Other scientists, however, are taking note by adding tinnitus to their surveillance of adverse events. Former CDC scientist Robert Chen, who helped develop the Vaccine Safety Datalink, founded and runs the Brighton Collaboration, a group of scientists whose mission includes developing standardised definitions of adverse events from vaccines. The Brighton Collaboration added tinnitus to its adverse events of interest list in early November. The Collaboration was previously responsible for characterising vaccine-associated myocarditis when it was identified as a rare side effect of the mRNA vaccines.

Researcher Shaowen Bao, an associate professor of neuroscience at the University of Arizona who studies neuroinflammation and tinnitus in animal models, is analysing data from 400 people who have reported that they developed tinnitus after COVID vaccines. His research, currently unpublished, reveals patterns that he believes suggest a possible causal relationship between vaccination and tinnitus. Bao’s research has no control group and relies on a non-random sample of people, but he thinks the associations are strong enough that the CDC should look more closely at tinnitus.

Poland believes that the data offers clues to a possible link that deserves further study.
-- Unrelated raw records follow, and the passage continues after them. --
(* ===== verification/MsgCodec.v ===== *)
(** The messages on the wire: the table of types and the controller of [src/pkg/msg/msg.go] and
    [src/pkg/msg/ctl.go], the encryption of the messages between the two sides of a hole in
    [src/pkg/nathole/utils.go], and their sending ([sendSidMessage] of [nathole.go]). *)
From Stdlib Require Import ZArith Lia Ascii String.
From stdpp Require Import base strings gmap list.
From S2P Require Import Prelude GoStrings Auth Nathole MakeHole.
Local Open Scope string_scope.
Local Open Scope list_scope.

(** ** The types of messages *)

Inductive kind :=
  | KLogin | KLoginResp | KNewProxy | KNewProxyResp | KCloseProxy | KNewWorkConn | KReqWorkConn
  | KStartWorkConn | KNewVisitorConn | KNewVisitorConnResp | KPing | KPong | KUDPPacket
  | KNatHoleVisitor | KNatHoleClient | KNatHoleResp | KNatHoleSid | KNatHoleReport.

#[export] Instance kind_eq_dec : EqDecision kind.
Proof. solve_decision. Defined.

Definition all_kinds : list kind :=
  [KLogin; KLoginResp; KNewProxy; KNewProxyResp; KCloseProxy; KNewWorkConn; KReqWorkConn;
   KStartWorkConn; KNewVisitorConn; KNewVisitorConnResp; KPing; KPong; KUDPPacket;
   KNatHoleVisitor; KNatHoleClient; KNatHoleResp; KNatHoleSid; KNatHoleReport].

Lemma all_kinds_all k : k ∈ all_kinds.
Proof. destruct k; unfold all_kinds; set_solver. Qed.

Definition TypeByte (k : kind) : ascii :=
  match k with
  | KLogin => "o" | KLoginResp => "1" | KNewProxy => "p" | KNewProxyResp => "2"
  | KCloseProxy => "c" | KNewWorkConn => "w" | KReqWorkConn => "r" | KStartWorkConn => "s"
  | KNewVisitorConn => "v" | KNewVisitorConnResp => "3" | KPing => "h" | KPong => "4"
  | KUDPPacket => "u" | KNatHoleVisitor => "i" | KNatHoleClient => "n" | KNatHoleResp => "m"
  | KNatHoleSid => "5" | KNatHoleReport => "6"
  end%char.

(** A Go map: the order in which it is iterated over is not determined. *)
Definition msgTypeMap : list (ascii * kind) := (λ k, (TypeByte k, k)) <$> all_kinds.

(** What the code uses of the controller of [golib/msg/json]: [RegisterMsg] enters a type in two
    tables; a message is framed with the byte of its type, and read back as the type of the byte. *)
Class MsgLib := {
  MsgCtl : Type;
  NewMsgCtl : MsgCtl;
  RegisterMsg : ascii → kind → MsgCtl → MsgCtl;
  typeOf : MsgCtl → ascii → option kind;
  byteOf : MsgCtl → kind → option ascii;
  (* the message as JSON *)
  lib_WriteMsg : MsgCtl → kind → string → option string;
  lib_ReadMsg : MsgCtl → string → option (kind * string);
  maxLen : nat }.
One is when an adverse event’s timing occurs close to vaccination, as it did in nearly half the tinnitus cases reported in VAERS. Just because an adverse event occurs close to the time of the shot doesn’t prove it’s the cause,” Poland said, “but it is a hypothesis that deserves to be tested.”

It’s also important to look at whether the adverse event is happening under unexpected circumstances. For example, said Poland, “we don’t expect 20- and 30-year-olds to develop chronic tinnitus in the absence of known disease.”

Another consideration is whether there is a dose response—whether a symptom increases or changes with additional doses. Poland and others have noted changes in the pitch or severity of their tinnitus with a second or booster dose.

Poland emphasises that all vaccines have some risk of side effects, and, in terms of public health, he says the good of these vaccines far outweighs the risks. But he thinks it’s critical for the public to be fully informed of possible adverse events. “You don’t get the choice of whether you’re going to get infected, whether you’re going to have a complication, or whether you’re going to have a side effect from a vaccine,” he says. All you can do is look at the balance of risks and benefits and not make fear-based decisions.

“We need to advocate that this is a serious enough hypothesis that the CDC should look into this,” Poland said. He has received messages from people from around the world whose tinnitus after COVID vaccination is so severe that they have considered taking their own lives, he says. “This is how profoundly this changes one’s quality of life.”